Dataset records:
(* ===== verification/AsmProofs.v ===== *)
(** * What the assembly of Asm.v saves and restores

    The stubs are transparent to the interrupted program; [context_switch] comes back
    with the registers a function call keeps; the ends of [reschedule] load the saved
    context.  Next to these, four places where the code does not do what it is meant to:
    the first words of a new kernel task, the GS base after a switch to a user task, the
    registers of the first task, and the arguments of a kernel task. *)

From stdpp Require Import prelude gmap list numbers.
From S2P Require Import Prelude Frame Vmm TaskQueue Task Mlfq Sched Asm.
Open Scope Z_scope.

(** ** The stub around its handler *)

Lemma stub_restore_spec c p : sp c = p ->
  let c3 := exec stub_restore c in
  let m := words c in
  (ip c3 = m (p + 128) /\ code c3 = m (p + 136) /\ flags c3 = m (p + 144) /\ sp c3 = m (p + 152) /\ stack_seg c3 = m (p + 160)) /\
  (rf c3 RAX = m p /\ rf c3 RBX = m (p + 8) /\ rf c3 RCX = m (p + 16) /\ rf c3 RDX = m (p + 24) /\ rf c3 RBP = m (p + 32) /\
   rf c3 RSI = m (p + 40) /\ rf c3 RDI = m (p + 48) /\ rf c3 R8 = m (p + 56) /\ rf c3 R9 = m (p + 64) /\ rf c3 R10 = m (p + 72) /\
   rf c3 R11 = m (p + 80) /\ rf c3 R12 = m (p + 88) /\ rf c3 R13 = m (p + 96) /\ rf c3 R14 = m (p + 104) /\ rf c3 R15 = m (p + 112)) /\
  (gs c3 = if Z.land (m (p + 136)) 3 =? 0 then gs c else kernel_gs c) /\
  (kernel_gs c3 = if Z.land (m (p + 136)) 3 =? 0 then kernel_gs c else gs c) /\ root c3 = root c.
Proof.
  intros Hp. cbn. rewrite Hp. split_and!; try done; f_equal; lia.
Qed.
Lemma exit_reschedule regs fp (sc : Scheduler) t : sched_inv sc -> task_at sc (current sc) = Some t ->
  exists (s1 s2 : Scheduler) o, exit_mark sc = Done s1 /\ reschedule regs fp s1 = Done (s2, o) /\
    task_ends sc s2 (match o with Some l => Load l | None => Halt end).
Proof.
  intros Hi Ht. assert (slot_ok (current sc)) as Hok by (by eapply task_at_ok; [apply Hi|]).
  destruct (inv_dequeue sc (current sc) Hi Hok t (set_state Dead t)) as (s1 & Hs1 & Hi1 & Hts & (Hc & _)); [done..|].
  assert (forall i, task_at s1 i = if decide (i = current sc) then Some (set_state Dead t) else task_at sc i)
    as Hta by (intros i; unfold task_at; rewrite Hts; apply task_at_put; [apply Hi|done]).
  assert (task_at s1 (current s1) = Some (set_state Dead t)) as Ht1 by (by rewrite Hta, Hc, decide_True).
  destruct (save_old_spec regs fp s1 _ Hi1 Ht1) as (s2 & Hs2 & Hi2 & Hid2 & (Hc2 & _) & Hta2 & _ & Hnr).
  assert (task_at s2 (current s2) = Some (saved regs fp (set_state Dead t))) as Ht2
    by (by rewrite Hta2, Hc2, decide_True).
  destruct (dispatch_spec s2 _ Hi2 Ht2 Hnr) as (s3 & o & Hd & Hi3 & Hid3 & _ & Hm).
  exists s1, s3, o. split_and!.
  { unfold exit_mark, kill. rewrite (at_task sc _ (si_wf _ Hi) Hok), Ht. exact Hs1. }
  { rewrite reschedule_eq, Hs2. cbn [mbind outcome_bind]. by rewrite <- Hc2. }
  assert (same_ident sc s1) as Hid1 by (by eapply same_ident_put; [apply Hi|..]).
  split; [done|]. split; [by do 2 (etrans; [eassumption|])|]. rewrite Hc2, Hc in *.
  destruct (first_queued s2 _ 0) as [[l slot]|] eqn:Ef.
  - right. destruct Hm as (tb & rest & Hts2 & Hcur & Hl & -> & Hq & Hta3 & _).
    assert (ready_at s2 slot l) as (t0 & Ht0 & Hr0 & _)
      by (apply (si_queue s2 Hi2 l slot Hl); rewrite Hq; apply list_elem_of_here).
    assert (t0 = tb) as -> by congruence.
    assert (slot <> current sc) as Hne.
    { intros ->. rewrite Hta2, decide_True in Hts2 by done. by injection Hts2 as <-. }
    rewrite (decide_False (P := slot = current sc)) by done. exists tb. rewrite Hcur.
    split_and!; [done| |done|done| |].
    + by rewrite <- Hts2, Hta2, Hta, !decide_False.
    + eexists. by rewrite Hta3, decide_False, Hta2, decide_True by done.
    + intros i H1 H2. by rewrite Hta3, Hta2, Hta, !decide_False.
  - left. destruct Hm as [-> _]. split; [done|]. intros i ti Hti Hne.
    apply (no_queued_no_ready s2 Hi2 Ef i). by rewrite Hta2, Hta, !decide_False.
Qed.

[Task item] Your response should be the lines of the entries above that include the string "code".

[Exercise result]
    context.  Next to these, four places where the code does not do what it is meant to:
  (ip c3 = m (p + 128) /\ code c3 = m (p + 136) /\ flags c3 = m (p + 144) /\ sp c3 = m (p + 152) /\ stack_seg c3 = m (p + 160)) /\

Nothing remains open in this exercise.